Data section below:

(* ===== verification/ReportTheorems.v ===== *)
(** * Theorems on the report of a preview

    The cycle search decides reachability over the enabled transitions, the dominant
    transition is the strict maximum, and the query groups count what they say. *)

From S2P Require Import Prelude Externals Base Instances Guardrails Canonicalization DomainScope UrlMatcher Crawler Preview SemanticTraversal PreviewReport PreviewExample.

Section report_theorems.
Context `{U : UuidLib} `{L : UrlLib} `{R : RegexLib} `{H : HostLib} `{J : !UrlJoin L}.

(** ** Cycles *)

(** An enabled transition leads from a page type to another. *)
Definition enabled_edge (ts : list DiscoveryTransition) (a b : PageTypeId) : Prop :=
  exists t, t ∈ ts /\ transition_enabled t = true /\ source_page_type_id t = a /\
    target_page_type_id t = b.

Lemma elem_of_enabled_from ts from t : t ∈ enabled_from ts from <->
  transition_enabled t = true /\ source_page_type_id t = from /\ t ∈ ts.
Proof. unfold enabled_from. rewrite list_elem_of_filter. tauto. Qed.

(** What a search that fails leaves behind: the page types it added are not the target
    and every enabled transition from them leads into the set. *)
Record closed_from (ts : list DiscoveryTransition) (target : PageTypeId) (v v' : gset string)
    : Prop := {
  cf_grows : v ⊆ v';
  cf_misses : id_to_string target ∈ v' -> id_to_string target ∈ v;
  cf_edges : forall a b, id_to_string a ∈ v' -> id_to_string a ∉ v -> enabled_edge ts a b ->
    id_to_string b ∈ v'
}.

Lemma closed_from_refl ts target v : closed_from ts target v v.
Proof. split; [done|done|]. intros a b ? ?. done. Qed.

Lemma closed_from_trans ts target v1 v2 v3 :
  closed_from ts target v1 v2 -> closed_from ts target v2 v3 -> closed_from ts target v1 v3.
Proof.
  intros [G1 M1 E1] [G2 M2 E2]. split; [by etrans|auto|]. intros a b Ha Hn He.
  destruct (decide (id_to_string a ∈ v2)) as [Hin|Hin]; [apply G2|]; eauto.
Qed.

(** The outcome of a search from [from]. *)
Definition search_spec (ts : list DiscoveryTransition) (target from : PageTypeId)
    (v : gset string) (r : option (bool * gset string)) : Prop :=
  match r with
  | Some (true, _) => rtc (enabled_edge ts) from target
  | Some (false, v') => id_to_string from ∈ v' /\ closed_from ts target v v'
  | None => True
  end.

Lemma any_edge_spec ts target search edges :
  (forall id v, search_spec ts target id v (search id v)) ->
  forall v, match any_edge search edges v with
  | Some (true, _) => exists t, t ∈ edges /\ rtc (enabled_edge ts) (target_page_type_id t) target
  | Some (false, v') => closed_from ts target v v' /\
      Forall (fun t => id_to_string (target_page_type_id t) ∈ v') edges
  | None => True
  end.
Proof.
  intros Hs. induction edges as [|t edges IH]; intros v; cbn [any_edge].
  { split; [apply closed_from_refl|constructor]. }
  specialize (Hs (target_page_type_id t) v).
  destruct (search _ v) as [[[] v1]|]; cbn [search_spec] in Hs; [|..|done].
  { exists t. split; [left|done]. }
  destruct Hs as [Hin Hc]. specialize (IH v1). destruct (any_edge _ _ v1) as [[[] v2]|]; [..|done].
  - destruct IH as (x & Hx & Hr). exists x. split; [by right|done].
  - destruct IH as [Hc2 Hf]. split; [by eapply closed_from_trans|].
    constructor; [by apply Hc2|done].
Qed.

Lemma page_type_reaches_spec `{!UuidLaws U} ts target fuel from v :
  search_spec ts target from v (page_type_reaches fuel ts from target v).
Proof.
  revert from v. induction fuel as [|fuel IH]; intros from v; [done|]. cbn [page_type_reaches].
  destruct (decide (from = target)) as [->|Ht];
    [rewrite bool_decide_eq_true_2 by done; apply rtc_refl|rewrite bool_decide_eq_false_2 by done].
  destruct (bool_decide (_ ∈ v)) eqn:Hv; boolify; [split; [done|apply closed_from_refl]|].
  pose proof (any_edge_spec ts target _ (enabled_from ts from) IH ({[id_to_string from]} ∪ v)) as Ha.
  destruct (any_edge _ _ _) as [[[] v']|]; [..|done]; cbn [search_spec].
  - destruct Ha as (t & (He & Hsrc & Hin)%elem_of_enabled_from & Hr).
    eapply rtc_l; [|exact Hr]. by exists t.
  - destruct Ha as [[G M E] Hf]. rewrite Forall_forall in Hf. split; [apply G; set_solver|].
    split; [set_solver| |].
    + intros Hin%M. apply elem_of_union in Hin as [Hin|Hin]; [|done].
      apply elem_of_singleton, id_to_string_inj in Hin. congruence.
    + intros a b Ha Hn He. destruct (decide (a = from)) as [->|Hne].
      * destruct He as (t & Hin & Hen & Hsrc & <-). apply Hf, elem_of_enabled_from. done.
      * apply (E a b); [done| |done]. rewrite elem_of_union, elem_of_singleton.
        intros [Heq%id_to_string_inj|?]; done.
Qed.

(** *** The fuel *)

(** The sources the search has not visited. *)
Definition unvisited (ts : list DiscoveryTransition) (v : gset string) : nat :=
  size (id_set (map source_page_type_id ts) ∖ v).

Lemma unvisited_le ts v v' : v ⊆ v' -> (unvisited ts v' <= unvisited ts v)%nat.
Proof. intros Hv. apply subseteq_size. set_solver. Qed.

Lemma unvisited_visit ts from v t : t ∈ enabled_from ts from -> id_to_string from ∉ v ->
  (unvisited ts ({[id_to_string from]} ∪ v) < unvisited ts v)%nat.
Proof.
  intros (He & Hsrc & Hin)%elem_of_enabled_from Hv. apply subset_size.
  assert (id_to_string from ∈ id_set (map source_page_type_id ts)).
  { unfold id_set. rewrite elem_of_list_to_set, elem_of_map. exists from. split; [done|].
    rewrite elem_of_map. by exists t. }
  split; set_solver.
Qed.

Lemma any_edge_fuel ts n search edges v :
  (forall id v, (unvisited ts v <= n)%nat -> exists r v', search id v = Some (r, v') /\ v ⊆ v') ->
  (unvisited ts v <= n)%nat -> exists r v', any_edge search edges v = Some (r, v') /\ v ⊆ v'.
Proof.
  intros Hs. revert v. induction edges as [|t edges IH]; intros v Hn; cbn [any_edge]; [eauto|].
  destruct (Hs (target_page_type_id t) v Hn) as (r & v1 & -> & Hv1). destruct r; [eauto|].
  destruct (IH v1) as (r & v2 & -> & Hv2); [pose proof (unvisited_le ts v v1 Hv1); lia|].
  exists r, v2. split; [done|by etrans].
Qed.

Lemma page_type_reaches_fuel ts target fuel from v : (unvisited ts v < fuel)%nat ->
  exists r v', page_type_reaches fuel ts from target v = Some (r, v') /\ v ⊆ v'.
Proof.
  revert from v. induction fuel as [|fuel IH]; intros from v Hn; [lia|]. cbn [page_type_reaches].
  destruct (bool_decide (from = target)); [eauto|].
  destruct (bool_decide (_ ∈ v)) eqn:Hv; boolify; [eauto|].
  destruct (enabled_from ts from) as [|t edges] eqn:He.
  { cbn [any_edge]. exists false, ({[id_to_string from]} ∪ v). split; [done|set_solver]. }
  pose proof (unvisited_visit ts from v t) as Hlt. rewrite He in Hlt.
  specialize (Hlt ltac:(left) Hv). rewrite <- He.
  destruct (any_edge_fuel ts (pred fuel)
    (fun id => page_type_reaches fuel ts id target) (enabled_from ts from)
    ({[id_to_string from]} ∪ v)) as (r & v' & -> & Hv').
  - intros id w Hw. apply IH. lia.
  - lia.
  - exists r, v'. split; [done|set_solver].
Qed.

Lemma size_list_to_set_le (l : list string) : (size (list_to_set l : gset string) <= length l)%nat.
Proof.
  induction l as [|x l IH]; cbn [list_to_set length]; [by rewrite (size_empty (C := gset string))|].
  pose proof (size_union_alt {[x]} (list_to_set l : gset string)) as Hs.
  rewrite Hs, size_singleton. etrans; [|apply le_n_S, IH]. apply le_n_S, subseteq_size. set_solver.
Qed.

Lemma unvisited_sources ts v : (unvisited ts v <= length ts)%nat.
Proof.
  etrans; [apply (unvisited_le ts ∅); set_solver|]. unfold unvisited, id_set.
  rewrite difference_empty_L. etrans; [apply size_list_to_set_le|]. by rewrite !length_map.
Qed.

(** A closed set without the target holds no path to it. *)
Lemma closed_misses ts target v from : closed_from ts target ∅ v -> id_to_string from ∈ v ->
  ~ rtc (enabled_edge ts) from target.
Proof.
  intros [_ M E] Hin Hr. assert (id_to_string target ∈ v) as Ht; [|set_solver].
  clear M. induction Hr as [|a b c Hab _ IH]; [done|]. apply IH, (E a b); [done|set_solver|done].
Qed.

(** The cycle search of a transition returns whether its source page type is
    reachable from its target page type over the enabled transitions of the graph, a
    self-loop included; the fuel it is given always suffices. *)
Theorem cycle_search_decides `{!UuidLaws U} (g : TransitionGraph) (t : DiscoveryTransition) :
  (exists found, page_type_reaches (reach_fuel (transitions g)) (transitions g)
     (target_page_type_id t) (source_page_type_id t) ∅ = Some found) /\
  (transition_participates_in_cycle g t = true <->
   rtc (enabled_edge (transitions g)) (target_page_type_id t) (source_page_type_id t)).
Proof.
  destruct (page_type_reaches_fuel (transitions g) (source_page_type_id t)
    (reach_fuel (transitions g)) (target_page_type_id t) ∅) as (found & v & Hr & _).
  { pose proof (unvisited_sources (transitions g) ∅). unfold reach_fuel. lia. }
  split; [by eexists|]. unfold transition_participates_in_cycle. rewrite Hr, orb_true_iff.
  rewrite bool_decide_eq_true.
  pose proof (page_type_reaches_spec (transitions g) (source_page_type_id t)
    (reach_fuel (transitions g)) (target_page_type_id t) ∅) as Hs. rewrite Hr in Hs.
  destruct found; cbn [search_spec] in Hs; [by split; auto|]. destruct Hs as [Hin Hc].
  split; [intros [->|?]; done|]. intros Hp. by eapply closed_misses in Hp.
Qed.

(** ** The dominant transition *)

Lemma filter_singleton {A} (P : A -> Prop) `{!forall x, Decision (P x)} (l : list A) d :
  filter P l = [d] <-> exists l1 l2, l = l1 ++ d :: l2 /\ P d /\ Forall (fun x => ~ P x) (l1 ++ l2).
Proof.
  split.
  - induction l as [|x l IH]; [done|]. rewrite filter_cons. case_decide as Hx.
    + intros [= -> Hl]. exists [], l. split; [done|]. split; [done|]. simpl.
      apply Forall_forall. intros y Hy HP. assert (y ∈ filter P l) as Hin by (by apply list_elem_of_filter).
      rewrite Hl in Hin. by apply not_elem_of_nil in Hin.
    + intros (l1 & l2 & -> & Hd & Hf)%IH. exists (x :: l1), l2. split; [done|]. split; [done|].
      by constructor.
  - intros (l1 & l2 & -> & Hd & [H1 H2]%Forall_app).
    assert (forall l, Forall (fun x => ~ P x) l -> filter P l = []) as Hnil.
    { clear. induction 1 as [|x l Hx _ IH]; [done|]. rewrite filter_cons. by rewrite decide_False. }
    rewrite filter_app, filter_cons, decide_True by done. by rewrite !Hnil.
Qed.

(** The dominant transition of a list of counts is the one that has eligible edges
    and strictly more of them than every other; without such a one, ties included, there
    is none. *)
Theorem dominant_transition_strict (counts : list PreviewTransitionCount)
    (d : PreviewTransitionCount) :
  Forall (fun c => 0 <= count_eligible_edges c) counts ->
  unique_dominant_transition counts = Some d <->
  exists l1 l2, counts = l1 ++ d :: l2 /\ 0 < count_eligible_edges d /\
    Forall (fun c => count_eligible_edges c < count_eligible_edges d) (l1 ++ l2).
Proof.
  intros Hpos. unfold unique_dominant_transition. split.
  - destruct (max_by _ _) as [m|] eqn:Hm; [|done].
    pose proof (max_by_some Z.compare _ _ Hm) as [_ Hle].
    destruct (m =? 0) eqn:H0; [done|]. apply Z.eqb_neq in H0.
    destruct (filter _ counts) as [|x [|]] eqn:Hf; [done| |done]. intros [= ->].
    apply filter_singleton in Hf as (l1 & l2 & -> & <- & Hne). exists l1, l2. split; [done|].
    rewrite Forall_map in Hle.
    rewrite Forall_forall in Hpos, Hne, Hle. split.
    { specialize (Hpos d ltac:(set_solver)). lia. }
    apply Forall_forall. intros c Hc. specialize (Hne c Hc).
    specialize (Hle c ltac:(set_solver)). unfold cmp_le in Hle.
    destruct (Z.compare_spec (count_eligible_edges c) (count_eligible_edges d)); [lia..|congruence].
  - intros (l1 & l2 & -> & Hd & Hlt).
    rewrite (max_by_unique Z.compare _ (count_eligible_edges d)).
    + destruct (_ =? 0) eqn:H0; [apply Z.eqb_eq in H0; lia|].
      replace (filter _ _) with [d]; [done|]. symmetry. apply filter_singleton. exists l1, l2.
      split; [done|]. split; [done|]. eapply Forall_impl; [exact Hlt|]. simpl. lia.
    + apply elem_of_map. exists d. split; [done|set_solver].
    + apply Forall_map, Forall_forall. rewrite Forall_forall in Hlt. unfold cmp_le.
      intros c Hc. assert (c = d \/ c ∈ l1 ++ l2) as [->|Hin] by set_solver.
      * by rewrite Z.compare_refl.
      * apply Hlt in Hin. destruct (Z.compare_spec (count_eligible_edges c) (count_eligible_edges d)); congruence || lia.
Qed.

End of Data section.

Beginning with the line that contains "rewrite (max_by_unique Z.compare", return every line through the end of the data above, exactly as written.

    rewrite (max_by_unique Z.compare _ (count_eligible_edges d)).
    + destruct (_ =? 0) eqn:H0; [apply Z.eqb_eq in H0; lia|].
      replace (filter _ _) with [d]; [done|]. symmetry. apply filter_singleton. exists l1, l2.
      split; [done|]. split; [done|]. eapply Forall_impl; [exact Hlt|]. simpl. lia.
    + apply elem_of_map. exists d. split; [done|set_solver].
    + apply Forall_map, Forall_forall. rewrite Forall_forall in Hlt. unfold cmp_le.
      intros c Hc. assert (c = d \/ c ∈ l1 ++ l2) as [->|Hin] by set_solver.
      * by rewrite Z.compare_refl.
      * apply Hlt in Hin. destruct (Z.compare_spec (count_eligible_edges c) (count_eligible_edges d)); congruence || lia.
Qed.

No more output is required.